This brass memorial (Stolperstein or stumbling stone) commemorates
Bronislaw Weja, born 1898, arrested 8 March 1944, dead 9 March 1944, Salzburg.
Bronislaw Weja was an unmarried Roman Catholic Polish citizen who was living in Poland when he was conscripted into forced labor during WWII. The police registered him in Salzburg in October 1943, and he last worked as an unskilled laborer in the so-called Kapitelhaus, which belonged to the Nazi government.
The following year, he was arrested and interrogated by the Gestapo – for "breaking his labor contract" (one source says he presumably changed his workplace without permission). The Nazis reported that he hanged himself in his cell in the State Court jail, but there was not even a judge’s order for his arrest much less imprisonment. He was buried, as suicides were, in a remote corner of the cemetery – suicides and so-called suicides were commonly buried in unmarked graves, a practice which hid any potential signs of non-suicide violence.

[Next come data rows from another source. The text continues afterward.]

(** * Earth Physics Sandbox: the simulation core, embedded in Rocq

    A shallow embedding of [js/materials.js], [js/simulation.js],
    [js/physics.js] and [js/interactions.js].

    Conventions of the embedding:
    - JavaScript numbers that hold integers (coordinates, material ids,
      life counters, temperatures, the frame counter) are [Z]; the values
      drawn from [Math.random()] and the colour components computed from
      them are rationals ([Q]);
    - the grid, physics and interaction code computes with coordinates
      next to a cell of the grid and with counters, where the arithmetic
      of doubles is exact; the drawing functions compute with arguments
      of any size, and there every result is rounded as a double is
      ([to_double]);
    - whether the host provides the buffer of the colour cache is an
      argument of the constructor ([allocates]);
    - an object property that may be absent is an [option];
    - the grid is a [list] of cells indexed by [y * width + x], the colour
      cache a [list] of bytes, and the [Set] of dynamic cells a list of
      indices in insertion order (the order in which a JavaScript [Set]
      is iterated);
    - [Math.random()] is a global effect: the world threads a source of
      draws together with the number of draws made so far;
    - a read of the cell array is a total lookup: every read of the source
      follows a bounds check, and in a simulation made by the constructor
      an in-bounds index is below the length of the array ([index_lt]), so
      the default of the lookup is never what a read returns. *)

From Stdlib Require Import String ZArith QArith Qround Lia.
From stdpp Require Import base list numbers.
Local Open Scope Z_scope.

(** ** Cells *)

Module Cell.

(** A grid cell is the object [{ id, life, temperature }]; the synthetic
    boundary cell of [getCell] is [{ id, immovable: true }], so [life] and
    [temperature] may be absent.  [updated] is the stamp read by
    [PhysicsEngine.update]. *)
Record t := mk {
  id : Z;
  life : option Z;
  temperature : option Z;
  updated : option Z;
  immovable : bool }.

End Cell.
(** * The argument database of [module/config/db.py]

    A shallow embedding of [module/config/db.py]: the Python values the
    module handles, the built-in conversions [parse_value] relies on, the
    nested-mapping helpers, the row store, and the methods of [Database]
    as state-passing functions that may raise.

    Conventions of the model.
    - A character is a code point below 256, a [str] is a [string].
    - A mapping is an insertion-ordered association list with [str] keys,
      as the YAML and JSON documents of the program have them; sequences
      do not occur in those documents and are not part of [value].
    - A float is a binary64 number other than NaN.
    - The document store is the list of its rows in insertion order; with
      it goes the query cache of TinyDB, which keeps the documents of the
      ten queries used last and hands out those very documents again.
    - A document is shared between the query cache and the trees built
      from a search: the [value] that [select_function] sets under the
      path of a row in such a tree is set in the document, and the next
      search for the same query finds it there.  A document differs
      from its row by its [value] at most; this leaves out what a path
      with more names does, which the rows and the configurations can
      only have when one of their names holds a dot. *)

From Stdlib Require Import String Ascii List ZArith QArith Bool Lia SpecFloat
  Permutation.
Import ListNotations.

Set Warnings "-register-all".

Local Open Scope string_scope.
Local Open Scope list_scope.

(** ** Python values *)

Module Py.

(** [datetime.datetime]: the civil fields and, for an aware value, the
    offset from UTC in microseconds. *)
Record datetime : Type := mk_datetime {
  year : Z; month : Z; day : Z;
  hour : Z; minute : Z; second : Z; microsecond : Z;
  utcoffset : option Z
}.

(** binary64 without NaN: [FFin neg m e] is [(-1)^neg * m * 2^e]. *)
Inductive pyfloat : Type :=
| FZero (neg : bool)
| FInf (neg : bool)
| FFin (neg : bool) (m : positive) (e : Z).

Inductive value : Type :=
| VNone
| VBool (b : bool)
| VInt (z : Z)
| VFloat (f : pyfloat)
| VStr (s : string)
| VDate (d : datetime)
| VDict (d : list (string * value)).

Definition dict : Type := list (string * value).

(** Exceptions the module can raise. *)
Inductive exn : Type :=
| TypeError
| KeyError (k : string)
| AttributeError
| AssertionError (msg : string).

Inductive result (A : Type) : Type :=
| Ok (a : A)
| Raise (e : exn).
Arguments Ok {A} a.
Arguments Raise {A} e.

Definition rbind {A B} (r : result A) (k : A -> result B) : result B :=
  match r with
  | Ok a => k a
  | Raise e => Raise e
  end.

Declare Scope result_scope.
Delimit Scope result_scope with result.
Notation "'do' x <- c ; k" := (rbind c (fun x => k))
  (at level 10, x name, c at level 100, k at level 200) : result_scope.

(** *** Truth value testing *)

Definition truthy (v : value) : bool :=
  match v with
  | VNone => false
  | VBool b => b
  | VInt z => negb (z =? 0)%Z
  | VFloat (FZero _) => false
  | VFloat _ => true
  | VStr s => negb (s =? "")
  | VDate _ => true
  | VDict d => match d with [] => false | _ => true end
  end.

(** *** Equality, [==] *)

(** Numbers compare by value across [bool], [int] and [float]. *)
Inductive num : Type :=
| NFin (m e : Z)
| NInf (neg : bool).

Definition num_of_float (f : pyfloat) : num :=
  match f with
  | FZero _ => NFin 0 0
  | FInf s => NInf s
  | FFin s m e => NFin (if s then Z.neg m else Z.pos m) e
  end.

Definition num_of (v : value) : option num :=
  match v with
  | VBool b => Some (NFin (if b then 1 else 0) 0)
  | VInt z => Some (NFin z 0)
  | VFloat f => Some (num_of_float f)
  | _ => None
  end.

Definition num_eqb (a b : num) : bool :=
  match a, b with
  | NFin m1 e1, NFin m2 e2 =>
      Qeq_bool (inject_Z m1 * Qpower 2 e1) (inject_Z m2 * Qpower 2 e2)
  | NInf s1, NInf s2 => Bool.eqb s1 s2
  | _, _ => false
  end.
Lemma p2_reachable_rto cube_root st :
  P2Facts.reachable cube_root st → rto_clamped (P2.est st).
Proof.
  induction 1 as [f|stamp st st' Hr IH Hs|clk a st st' Hr IH Hs
                  |clk st st' Hr IH Hs].
  - split; by vm_compute.
  - apply p2_send_new_loop_est in Hs. by rewrite Hs.
  - destruct (Wire.parse_ack a) as [[cum_ack blocks]|] eqn:Hparse;
      [|by unfold P2.on_ack in Hs; rewrite Hparse in Hs].
    destruct (p2_on_ack_process _ _ _ _ _ _ _ Hs Hparse)
      as (tr1 & est2 & log2 & _ & Hp & -> & _).
    rewrite P2Facts.p2_process_acked_unfold in Hp.
    apply rbind_Ok in Hp as (by_cum & _ & Hrel).
    by eapply release_rto_clamped.
  - revert Hs. unfold P2.on_timeout. destruct (timed_out _ _ _ _).
    + by intros [= <-].
    + by intros ([tr out] & _ & [= <-])%rbind_Ok.
Qed.

(** The retransmission timeout of either sender is between 0.05 s and 5 s
    in every state of its send loop, whatever samples were taken (the clock
    readings are arbitrary: a sample may even be negative). *)
Theorem rto_stays_clamped :
  (∀ st, P1Facts.reachable st →
     (5 # 100 <= Estimator.rto (P1.est st) <= 5)%Q)
  ∧ (∀ cube_root st, P2Facts.reachable cube_root st →
       (5 # 100 <= Estimator.rto (P2.est st) <= 5)%Q).
Proof.
  split.
  - apply p1_reachable_rto.
  - apply p2_reachable_rto.
Qed.

Lemma rto_stays_clamped_witness :
  (5 # 100
   <= Estimator.rto (P1.est ShortDatagram.sender_with_packet_in_flight) <= 5)%Q.
Proof.
  apply (proj1 rto_stays_clamped).
  eapply P1Facts.reach_send_new; [apply P1Facts.reach_start|].
  apply ShortDatagram.sender_with_packet_in_flight_reached.
Defined.

End SenderSteps.

(** ** Retransmissions: the fast retransmit and the timer sweep *)

Module Retransmission.
Import Tracker Sender TrackerFacts SenderInvariants.

#[local] Arguments retransmit : simpl never.
#[local] Arguments py_eqb : simpl never.
#[local] Arguments P1.process_acked : simpl never.
#[local] Arguments P2.process_acked : simpl never.
#[local] Arguments timed_out : simpl never.

(** [pkt] is the data packet of [seq]. *)
Definition packet_of (packets : list (list byte)) (seq : Z) (pkt : list byte)
  : Prop :=
  ∃ data, py_index packets seq = Ok data ∧ Wire.create_packet seq data = Ok pkt.




(** *** The order of the timer scan *)

#[local] Instance before_trans place : Transitive (before place).
Proof. intros a b c. unfold before. lia. Qed.

#[local] Instance before_total place : Total (before place).
Proof. intros a b. unfold before. lia. Qed.


Lemma StronglySorted_on_members {A} (R R' : relation A) l :
  (∀ a b, a ∈ l → b ∈ l → R a b → R' a b) →
  StronglySorted R l → StronglySorted R' l.
Proof.
  intros Himp Hl. induction Hl as [|a l Hl IH Ha]; [constructor|].
  constructor.
  - apply IH. intros x y Hx Hy. apply Himp; by right.
  - apply Forall_forall. intros x Hx. apply Himp; [by left|by right|].
    by apply (proj1 (Forall_forall _ _) Ha).
Qed.


(** The place of [x] in the list [l]. *)
Fixpoint position (l : list Z) (x : Z) : Z :=
  match l with
  | [] => 0
  | y :: l' => if decide (y = x) then 0 else 1 + position l' x
  end.

Lemma position_nonneg l x : 0 ≤ position l x.
Proof. induction l as [|y l IH]; simpl; [done|]. destruct (decide _); lia. Qed.

Lemma position_inj l a b :
  a ∈ l → b ∈ l → position l a = position l b → a = b.
Proof.
  induction l as [|y l IH]; [by intros ?%elem_of_nil|]. simpl.
  pose proof (position_nonneg l a). pose proof (position_nonneg l b).
  intros Ha Hb. destruct (decide (y = a)) as [<-|Hya];
    destruct (decide (y = b)) as [<-|Hyb]; try done; try lia.
  intros Heq. apply elem_of_cons in Ha as [?|Ha]; [done|].
  apply elem_of_cons in Hb as [?|Hb]; [done|]. apply IH; [done|done|lia].
Qed.

Lemma position_sorted l : NoDup l → StronglySorted (before (position l)) l.
Proof.
  induction 1 as [|y l Hy Hl IH]; [constructor|]. constructor.
  - apply (StronglySorted_on_members (before (position l))); [|done].
    intros a b Ha Hb. unfold before. simpl.
    destruct (decide (y = a)) as [<-|_]; [done|].
    destruct (decide (y = b)) as [<-|_]; [done|]. lia.
  - apply Forall_forall. intros x Hx. unfold before. simpl.
    destruct (decide (y = y)) as [_|]; [|done].
    destruct (decide (y = x)); [done|]. pose proof (position_nonneg l x). lia.
Qed.

Lemma sorted_unique place l : ∀ l',
  (∀ a b, a ∈ l → b ∈ l → place a = place b → a = b) →
  StronglySorted (before place) l → StronglySorted (before place) l' →
  l ≡ₚ l' → l = l'.
Proof.
  induction l as [|x l IH]; intros l' Hinj Hl Hl' Hperm.
  { symmetry. by apply Permutation_nil_r. }
  destruct l' as [|y l']; [by apply Permutation_nil_r in Hperm|].
  apply StronglySorted_inv in Hl as [Hl Hx].
  apply StronglySorted_inv in Hl' as [Hl' Hy].
  assert (x = y) as <-.
  { assert (y ∈ x :: l) as Hyin by (rewrite Hperm; by left).
    assert (x ∈ y :: l') as Hxin by (rewrite <- Hperm; by left).
    apply Hinj; [by left|done|].
    assert (before place x y) as Hxy.
    { apply elem_of_cons in Hyin as [->|Hyin]; [unfold before; lia|].
      by apply (proj1 (Forall_forall _ _) Hx). }
    assert (before place y x) as Hyx.
    { apply elem_of_cons in Hxin as [->|Hxin]; [unfold before; lia|].
      by apply (proj1 (Forall_forall _ _) Hy). }
    unfold before in *. lia. }
  f_equal. apply IH; [|done|done|by apply Permutation_cons_inv in Hperm].
  intros a b Ha Hb. apply Hinj; by right.
Qed.

(** The model covers every order of iteration: any listing of a set, each
    member once, is the scan of the set for some [place]. *)
Lemma scan_any_order (X : gset Z) (l : list Z) :
  NoDup l → (∀ x, x ∈ l ↔ x ∈ X) → scan (position l) X = l.
Proof.
  intros Hnd Hmem. symmetry. unfold scan.
  apply (sorted_unique (position l)).
  - apply position_inj.
  - by apply position_sorted.
  - apply StronglySorted_merge_sort; apply _.
  - rewrite merge_sort_Permutation. apply NoDup_Permutation; [done| |].
    + apply NoDup_elements.
    + intros x. by rewrite (Hmem x), elem_of_elements.
Qed.
(** * bloomberg.js: the namespace registrar and the readiness notifier

    A shallow embedding of [Base.prototype.namespace] and
    [Base.prototype.ready] (src/javascripts/vendor/bloomberg.js) over an
    explicit JavaScript object store.

    Boundaries of the embedding.
    - Objects are records of own properties with a prototype link; property
      reads go through the prototype chain, writes create or update an own
      property.  Accessor properties, non-writable or non-enumerable
      properties and the members of the built-in prototypes
      ([Object.prototype], [Function.prototype], the wrappers of the
      primitives) are not represented.
    - Backbone's [extend] and jQuery's [on]/[trigger] are libraries the file
      calls; they are described by [backbone_extend], [jq_on] and
      [jq_trigger] below.
    - Functions are objects of the store too; the body of a user function is
      opaque.  Invoking a readiness callback is recorded in the log together
      with the store it observes. *)

From Stdlib Require Import ZArith List Lia Bool Ascii String.
From stdpp Require Import base tactics option list strings gmap.

Open Scope string_scope.
Open Scope list_scope.

(** ** Values and the object store *)

Abbreviation cbid := nat.
Abbreviation loc := nat.

Inductive value : Type :=
  | VUndef                     (* undefined *)
  | VNull                      (* null *)
  | VBool (b : bool)
  | VNum (n : Z)
  | VStr (s : string)
  | VRef (l : loc).            (* an object of the store, functions included *)

#[global] Instance value_eq_dec : EqDecision value.
Proof. solve_decision. Defined.

(** What calling an object runs, for the objects that are functions. *)
Inductive code : Type :=
  | CExtend                    (* Backbone's class-level [extend] *)
  | CClass (parent : loc)      (* a constructor made by [extend] *)
  | CUser (f : nat).           (* a user function, opaque *)

Record obj : Type := Obj {
  o_proto : option loc;
  o_props : gmap string value;
  o_code : option code
}.

Definition plain (members : gmap string value) : obj := Obj None members None.
Definition func (c : code) : obj := Obj None ∅ (Some c).
(** * python_discord_launcher: a shallow embedding of the updater and launcher

    The development follows the two library modules of the repository,
    [discord_update_lib.py] (versions, archive installation, directory
    removal) and [discord_launcher_lib.py] (update check, update, stop,
    run), and states the properties of the specification over them.

    Conventions of the embedding:
    - Python [str] and [bytes] are [string]; version numbers are [N]
      (the regular expressions only let through runs of digits), and
      the conversions between the two keep CPython's limit of 4300
      digits;
    - a JSON object as the code uses it (string fields looked up by key)
      is a [gmap string string]; a missing key raises [KeyError];
    - effectful functions are computations [M A] over a [World] holding
      the file system and the trace of what the process does to the
      outside (HTTP requests, calls on the bus, signals, sleeps, child
      processes); they end in [Returns], in [Raises] with a Python
      exception, or, for the two unbounded recursions of the source,
      in [OutOfFuel];
    - what the repository takes from other packages (json, tarfile,
      requests, dasbus, desktop_entry_lib, the process table) is a field
      of the record [Platform];
    - [logging] output is not part of the world, but the arguments of
      each logging call are evaluated, since their evaluation can raise. *)

From Stdlib Require Import Ascii String Decimal DecimalString DecimalN.
From stdpp Require Import base option list gmap strings.

(** ** Python exceptions *)

Module Py.

(** The exception classes that the two modules define or can meet. *)
Inductive exn_class :=
  | ParsingVersionError
  | BuildInfoNotFoundInTarError
  | BuildInfoNotFoundError
  | ReleaseChannelMismatchError
  | InstalledVersionSameError
  | InstalledVersionNewerError
  | NoUpdateAvailableError
  | DiscordRunningError
  | DiscordNotRunningError
  | DBusError
  | TimeoutError
  | TypeError
  | KeyError
  | ValueError
  | AssertionError
  | IsADirectoryError
  | NotADirectoryError
  | FileExistsError
  | FileNotFoundError
  | ProcessLookupError
  | OSError
  | LibraryError (name : string).

#[export] Instance exn_class_eq_dec : EqDecision exn_class.
Proof. solve_decision. Defined.

(** A positional argument of a constructor call: a string or a tuple of
    strings. *)
Inductive arg :=
  | AStr (s : string)
  | ATuple (l : list string).

(** An exception object: its class, [args] and [__notes__]. *)
Record exn := mk_exn {
  exn_cls : exn_class;
  exn_args : list arg;
  exn_notes : list string
}.

(** [err.add_note(s)] *)
Definition add_note (s : string) (e : exn) : exn :=
  {| exn_cls := exn_cls e; exn_args := exn_args e;
     exn_notes := exn_notes e ++ [s] |}.

(** The message a class of the repository passes to [super().__init__]:
    each of them defines [__init__(self)] with no further parameter. *)
Definition own_message (c : exn_class) : option string :=
  match c with
  | ParsingVersionError => Some "Failed to parse Discord version"
  | BuildInfoNotFoundInTarError =>
      Some "Failed to find Discord build_info.json in tar file"
  | BuildInfoNotFoundError => Some "Failed to find Discord build_info.json"
  | ReleaseChannelMismatchError => Some "Release channels do not match"
  | InstalledVersionSameError =>
      Some "Attempted to install Discord version which is the same as the one installed"
  | InstalledVersionNewerError =>
      Some "Attempted to install Discord version which is older than the one installed"
  | NoUpdateAvailableError => Some "No update to Discord is available"
  | DiscordRunningError => Some "Discord was already running"
  | DiscordNotRunningError => Some "Discord was not already running"
  | _ => None
  end.

Definition class_name (c : exn_class) : string :=
  match c with
  | ParsingVersionError => "ParsingVersionError"
  | BuildInfoNotFoundInTarError => "BuildInfoNotFoundInTarError"
  | BuildInfoNotFoundError => "BuildInfoNotFoundError"
  | ReleaseChannelMismatchError => "ReleaseChannelMismatchError"
  | InstalledVersionSameError => "InstalledVersionSameError"
  | InstalledVersionNewerError => "InstalledVersionNewerError"
  | NoUpdateAvailableError => "NoUpdateAvailableError"
  | DiscordRunningError => "DiscordRunningError"
  | DiscordNotRunningError => "DiscordNotRunningError"
  | DBusError => "DBusError"
  | TimeoutError => "TimeoutError"
  | TypeError => "TypeError"
  | KeyError => "KeyError"
  | ValueError => "ValueError"
  | AssertionError => "AssertionError"
  | IsADirectoryError => "IsADirectoryError"
  | NotADirectoryError => "NotADirectoryError"
  | FileExistsError => "FileExistsError"
  | FileNotFoundError => "FileNotFoundError"
  | ProcessLookupError => "ProcessLookupError"
  | OSError => "OSError"
  | LibraryError name => name
  end.

(** The result of a call that either gives a value or raises. *)
Inductive result (A : Type) :=
  | Ok (a : A)
  | Err (e : exn).
Arguments Ok {A} a.
Arguments Err {A} e.

#[export] Instance result_ret : MRet result := λ A a, Ok a.

#[export] Instance result_bind : MBind result := λ A B f r,
  match r with Ok a => f a | Err e => Err e end.

(** [C(args)], the call of an exception class.  A built-in class takes
    any arguments.  A class of the repository has [__init__(self)]: with
    no argument it gives the object with its fixed message, with any
    argument the call itself raises [TypeError]. *)
Definition instantiate (c : exn_class) (args : list arg) : result exn :=
  match own_message c with
  | None => Ok (mk_exn c args [])
  | Some msg =>
      match args with
      | [] => Ok (mk_exn c [AStr msg] [])
      | _ :: _ =>
          Err (mk_exn TypeError
                 [AStr (class_name c +:+
                        ".__init__() takes 1 positional argument but " +:+
                        "2 were given")] [])
      end
  end.

End Py.
Export Py.

(** ** Versions ([discord_update_lib], lines 8-11 and 52-108) *)

Definition BUILD_INFO_PATH : string := "resources/build_info.json".
Definition _VERSION_REGEX_RAW : string := "(\d+)\.(\d+)\.(\d+)".
Definition _URL_VERSION_REGEX_RAW : string := "\/(\d+)\.(\d+)\.(\d+)\/".

Inductive Ord := GREATER_THAN | EQUAL_TO | LESS_THAN.

#[export] Instance Ord_eq_dec : EqDecision Ord.
Proof. solve_decision. Defined.

(** [tuple[int, int, int]] *)
Definition Version : Type := N * N * N.

(** [\d], on the ASCII digits; the other decimal digits of Unicode,
    which a [str] pattern also takes, are outside the strings of the
    model. *)
Definition is_digit (c : ascii) : bool :=
  let n := nat_of_ascii c in (48 <=? n)%nat && (n <=? 57)%nat.

(** The longest run of digits at the start of [s], and what follows. *)
Fixpoint span_digits (s : string) : string * string :=
  match s with
  | String c s' =>
      if is_digit c
      then let '(d, rest) := span_digits s' in (String c d, rest)
      else (EmptyString, s)
  | EmptyString => (EmptyString, EmptyString)
  end.

(** The group [(\d+)] at the start of [s]: greedy and not empty. *)
Definition group_digits (s : string) : option (string * string) :=
  match span_digits s with
  | (EmptyString, _) => None
  | (d, rest) => Some (d, rest)
  end.

(** A literal character at the start of [s]. *)
Definition literal (c : ascii) (s : string) : option string :=
  match s with
  | String c' s' => if decide (c = c') then Some s' else None
  | EmptyString => None
  end.

(** [VERSION_REGEX.match(s)], anchored at the start of [s]; the three
    groups and the unmatched rest.  What follows a group in the pattern is
    never a digit, so the greedy run is the only candidate and no shorter
    run has to be tried. *)
Definition VERSION_REGEX_match (s : string)
  : option (string * string * string * string) :=
  '(g1, s1) ← group_digits s;
  s1' ← literal "." s1;
  '(g2, s2) ← group_digits s1';
  s2' ← literal "." s2;
  '(g3, s3) ← group_digits s2';
  Some (g1, g2, g3, s3).

(** One attempt of [URL_VERSION_REGEX] at the start of [s]. *)
Definition URL_VERSION_REGEX_here (s : string)
  : option (string * string * string) :=
  s0 ← literal "/" s;
  '(g1, g2, g3, s3) ← VERSION_REGEX_match s0;
  _ ← literal "/" s3;
  Some (g1, g2, g3).

(** [URL_VERSION_REGEX.search(s)]: the leftmost position that matches. *)
Fixpoint URL_VERSION_REGEX_search (s : string)
  : option (string * string * string) :=
  match URL_VERSION_REGEX_here s with
  | Some g => Some g
  | None =>
      match s with
      | String _ s' => URL_VERSION_REGEX_search s'
      | EmptyString => None
      end
  end.

(** The decimal digits of a non-negative integer, without leading
    zeros. *)
Definition decimal (n : N) : string :=
  NilEmpty.string_of_uint (N.to_uint n).

(** [sys.get_int_max_str_digits()]: CPython, from 3.11 on, refuses to
    convert between [int] and [str] beyond this number of digits, and
    the repository leaves the default in place. *)
Definition int_max_str_digits : nat := 4300.

(** The [ValueError] of [str(n)] beyond the limit. *)
Definition str_limit_error : exn :=
  mk_exn ValueError
    [AStr "Exceeds the limit (4300 digits) for integer string conversion; use sys.set_int_max_str_digits() to increase the limit"]
    [].

(** The [ValueError] of [int(s)] beyond the limit; it tells the number
    of digits of [s]. *)
Definition int_limit_error (count : nat) : exn :=
  mk_exn ValueError
    [AStr ("Exceeds the limit (4300 digits) for integer string conversion: value has "
           +:+ decimal (N.of_nat count)
           +:+ " digits; use sys.set_int_max_str_digits() to increase the limit")]
    [].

"Stolpersteine" is an art project for Europe by Gunter Demnig to commemorate victims of National Socialism (Nazism). Stolpersteine (stumbling stones) are small, 10x10cm brass plaques placed in the pavement in front of the last voluntary residence of (mostly Jewish) victims who were murdered by the Nazis. Each plaque is engraved with the victim’s name, date of birth, and place (mostly a concentration camp) and date of death. By doing this, Gunter Demnig gives an individual memorial to each victim. One stone, one name, one person. He cites the Talmud: "A human being is forgotten only when his or her name is forgotten."